Q1 Can I just limit user read from server for first time login. After that it just read for those update document per app launch?
For example there's a chat app group.
100 users
100 message
100 app launch / user / day
It will become 1,000,000 read count per day?
Which is ridiculous high.
Q2 Read is count per document, doesn't matter is root collection / sub collection, right?
For example, I read from a root collection that contain 10 subcollection and each of them having 10 documents, which will result 100 read count, am i right?
Thanks.
That’s correct, Cloud Firestore cares less about the amount of downloaded data and more about the number of performed operations.
As Cloud Firestore’s pricing depends on the number of reads, writes, and deletes that you perform, it means that if you had 100 users communicating within one chat room, each of the users would get an update once someone sends a message in that chat, therefore, increasing the number of read operations.
Since the number of read operations would be very much affected by the number of people in the same chatroom, Cloud Firestore suits best (price-wise) for a person-to-person chat app.

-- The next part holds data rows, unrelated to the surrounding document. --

(** * claude-mem: Gemini extraction agent, project filter and spawn lock

    A shallow embedding of

    - [GeminiAgent] (context truncation, retry and back-off, rate limiting,
      response parsing, session driver with fallback),
    - the project filter of the worker utilities ([isProjectIgnored]),
    - the file based spawn lock ([acquireSpawnLock], [releaseSpawnLock]),

    followed by the properties the specification states about them (C1 to
    C10), and then by further properties of the same code (X1 to X20), which
    also cover the caches and the readiness poll of the worker utilities, the
    summarize handler and the smart install script.

    Conventions.  JavaScript numbers that are integers in the source are [Z];
    the few genuinely fractional computations (jitter, [parseFloat]) are exact
    rationals [Q], so IEEE rounding is not part of the model.  Strings are
    [string] (one [ascii] per code unit).  Arrays that the source mutates in
    place live in a store and are addressed by reference; code that throws
    returns a [Result] next to the state it leaves behind. *)

From Stdlib Require Import ZArith QArith Qround Qminmax Lqa Lia Bool Ascii String List.
From stdpp Require Import base option list gmap strings pretty.

Local Open Scope string_scope.
Local Open Scope Z_scope.
Local Open Scope list_scope.

(** ** JavaScript built-ins used by the sources *)

Module JS.

(** [Math.ceil(a / b)] for integers [a] and a positive integer [b]. *)
Definition ceilDiv (a b : Z) : Z := - ((- a) / b).

(** ASCII view of the white space skipped by [parseInt] and [trim]. *)
Definition isWhiteSpace (c : ascii) : bool :=
  let n := nat_of_ascii c in
  (n =? 32)%nat || ((9 <=? n)%nat && (n <=? 13)%nat).

Definition isDigit (c : ascii) : bool :=
  let n := nat_of_ascii c in (48 <=? n)%nat && (n <=? 57)%nat.

Definition digitValue (c : ascii) : Z := Z.of_nat (nat_of_ascii c) - 48.

Fixpoint skipWhiteSpace (s : string) : string :=
  match s with
  | String c r => if isWhiteSpace c then skipWhiteSpace r else s
  | EmptyString => s
  end.

(** Longest prefix of decimal digits, read as a number, with the rest. *)
Fixpoint readDigits (acc : Z) (seen : bool) (s : string) : option (Z * string) :=
  match s with
  | String c r =>
      if isDigit c then readDigits (10 * acc + digitValue c) true r
      else if seen then Some (acc, s) else None
  | EmptyString => if seen then Some (acc, s) else None
  end.

Definition hexValue (c : ascii) : option Z :=
  let n := nat_of_ascii c in
  if isDigit c then Some (digitValue c)
  else if (97 <=? n)%nat && (n <=? 102)%nat then Some (Z.of_nat n - 87)
  else if (65 <=? n)%nat && (n <=? 70)%nat then Some (Z.of_nat n - 55)
  else None.

(** Longest prefix of hexadecimal digits, read as a number. *)
Fixpoint readHex (acc : Z) (seen : bool) (s : string) : option Z :=
  match s with
  | String c r =>
      match hexValue c with
      | Some d => readHex (16 * acc + d) true r
      | None => if seen then Some acc else None
      end
  | EmptyString => if seen then Some acc else None
  end.

(** The digits of [parseInt] without a radix argument: hexadecimal after
    [0x] or [0X], decimal otherwise. *)
Definition readInteger (s : string) : option Z :=
  match s with
  | String c (String x r) =>
      if Ascii.eqb c "0" && (Ascii.eqb x "x" || Ascii.eqb x "X")
      then readHex 0 false r
      else option_map fst (readDigits 0 false s)
  | _ => option_map fst (readDigits 0 false s)
  end.

(** [parseInt(s)]: leading white space, an optional sign, then the longest
    run of digits; [None] is [NaN]. *)
Definition parseInt (s : string) : option Z :=
  match skipWhiteSpace s with
  | String c r =>
      if Ascii.eqb c "-" then option_map Z.opp (readInteger r)
      else if Ascii.eqb c "+" then readInteger r
      else readInteger (String c r)
  | EmptyString => None
  end.

(** [parseInt(s) || d]: [NaN] and [0] are falsy. *)
Definition parseIntOr (s : string) (d : Z) : Z :=
  match parseInt s with
  | Some z => if z =? 0 then d else z
  | None => d
  end.

Definition lowerChar (c : ascii) : ascii :=
  let n := nat_of_ascii c in
  if (65 <=? n)%nat && (n <=? 90)%nat then ascii_of_nat (n + 32) else c.

(** [s.toLowerCase()] on ASCII text. *)
Fixpoint toLowerCase (s : string) : string :=
  match s with
  | String c r => String (lowerChar c) (toLowerCase r)
  | EmptyString => EmptyString
  end.

(** [hay.includes(needle)]. *)
Fixpoint includes (needle hay : string) : bool :=
  String.prefix needle hay ||
  match hay with
  | String _ r => includes needle r
  | EmptyString => false
  end.

(** [s.startsWith(p)]. *)
Definition startsWith (p s : string) : bool := String.prefix p s.

(** A JavaScript number that may be [NaN]; finite values are exact. *)
Inductive Num : Type :=
| NaN
| Fin (q : Q).

(** [Math.ceil(x * 1000) + 1000]. *)
Definition ceilMsPlusSecond (x : Num) : Num :=
  match x with
  | NaN => NaN
  | Fin q => Fin (inject_Z (Qceiling (q * 1000) + 1000))
  end.

End JS.

(** ** Settings file

    The fields of [settings.json] the modelled code reads; every value is a
    string, as [SettingsDefaultsManager.loadFromFile] returns it. *)

Record Settings : Type := {
  CLAUDE_MEM_GEMINI_API_KEY : string;
  CLAUDE_MEM_GEMINI_MODEL : string;
  CLAUDE_MEM_GEMINI_RATE_LIMITING_ENABLED : string;
  CLAUDE_MEM_GEMINI_MAX_CONTEXT_MESSAGES : string;
  CLAUDE_MEM_GEMINI_MAX_TOKENS : string;
  CLAUDE_MEM_GEMINI_RETRY_MAX_ATTEMPTS : string;
  CLAUDE_MEM_GEMINI_RETRY_BASE_DELAY_MS : string;
  CLAUDE_MEM_DISABLE_CLAUDE_FALLBACK : string;
  CLAUDE_MEM_ALLOWED_PROJECTS_ONLY : string;
  CLAUDE_MEM_IGNORED_PROJECTS : string
}.

(** ** Conversation history *)

Inductive Role : Type := user | assistant.

Record ConversationMessage : Type := {
  role : Role;
  content : string
}.

(** ** Context truncation *)

Module Truncation.

Definition DEFAULT_GEMINI_MAX_CONTEXT_MESSAGES : Z := 20.
Definition DEFAULT_GEMINI_MAX_ESTIMATED_TOKENS : Z := 100000.
Definition CHARS_PER_TOKEN_ESTIMATE : Z := 4.

Definition estimateTokens (text : string) : Z :=
  JS.ceilDiv (Z.of_nat (String.length text)) CHARS_PER_TOKEN_ESTIMATE.

Definition MAX_CONTEXT_MESSAGES (settings : Settings) : Z :=
  JS.parseIntOr (CLAUDE_MEM_GEMINI_MAX_CONTEXT_MESSAGES settings)
                DEFAULT_GEMINI_MAX_CONTEXT_MESSAGES.

Definition MAX_ESTIMATED_TOKENS (settings : Settings) : Z :=
  JS.parseIntOr (CLAUDE_MEM_GEMINI_MAX_TOKENS settings)
                DEFAULT_GEMINI_MAX_ESTIMATED_TOKENS.

(** [history.reduce((sum, m) => sum + estimateTokens(m.content), 0)] *)
Definition totalTokens (history : list ConversationMessage) : Z :=
  fold_left (fun sum m => sum + estimateTokens (content m)) history 0.

(** The test that ends the sliding window. *)
Definition windowFull (maxMessages maxTokens : Z)
           (kept : nat) (tokenCount msgTokens : Z) : bool :=
  (maxMessages <=? Z.of_nat kept) || (maxTokens <? tokenCount + msgTokens).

However, you could structure your app to have more chat rooms in order to decrease the volume of reads. Here you can see how to store different chat rooms, while the following link will guide you to the best practices on how to optimize your Cloud Firestore realtime updates.
Please keep in mind that Cloud Firestore itself does not have any rate limiting by default. However, Google Cloud Platform, has configurable billing alerts that apply to your entire project.
You can also limit the billing to $25/month by using the Flame plan, and if there is anything unclear in your bill, you can always contact Firebase support for help.
Regarding your second question, a read occurs any time a client gets data from a document. Remember, only the documents that are retrieved are counted - Cloud Firestore does searching through indexes, not the documents themselves.
By using subcollections, you can still retrieve data from a single document, which will count only as 1 read, or you can use a collection group query that will retrieve all the documents within the subcollection, counting into multiple reads depending on the amount of documents (in the example you put, it would be 10x10 = 100).
Firebase's Cloud Firestore gives you limits on the number of document writes and reads (and deletes). For example, the spark plan (free) allows 50K reads and 20k writes a day. Estimating how many writes and reads is obviously important when developing an app, as you will want to know the potential costs incurred.
Part of this estimation is knowing exactly what counts as a document read/write. This part is somewhat unclear from searching online.
One document can contain many different fields, so if an app is designed such that user actions done through a session require the fields within a single document to be updated, would it be cost-efficient to update all the fields in one single document write at the end of the session, rather than writing the document every single the user wants to update one field?
Similarly, would it not make sense to read the document once at the start of a session, getting the values of all fields, rather than reading them when each is needed?
I appreciate that method will lead to the user seeing slightly out-of-date field values, and the database not being updated admittedly, but if such things aren't too much of a concern to you, couldn't such a method reduce you reads/writes by a large factor?
This all depends on what counts as a document write/read (does writing 20 fields within the same document in one go count as 20 writes?).
The cost of a write operation has no bearing on the number of fields you write. It's purely based on the number of times you call update() or set() on a document reference, weither independently, in a transaction, or in a batch.
If you choose to write each N fields using N separate updates, then you will be charged N writes. If you choose to write N fields using 1 update, then you will be charged 1 write.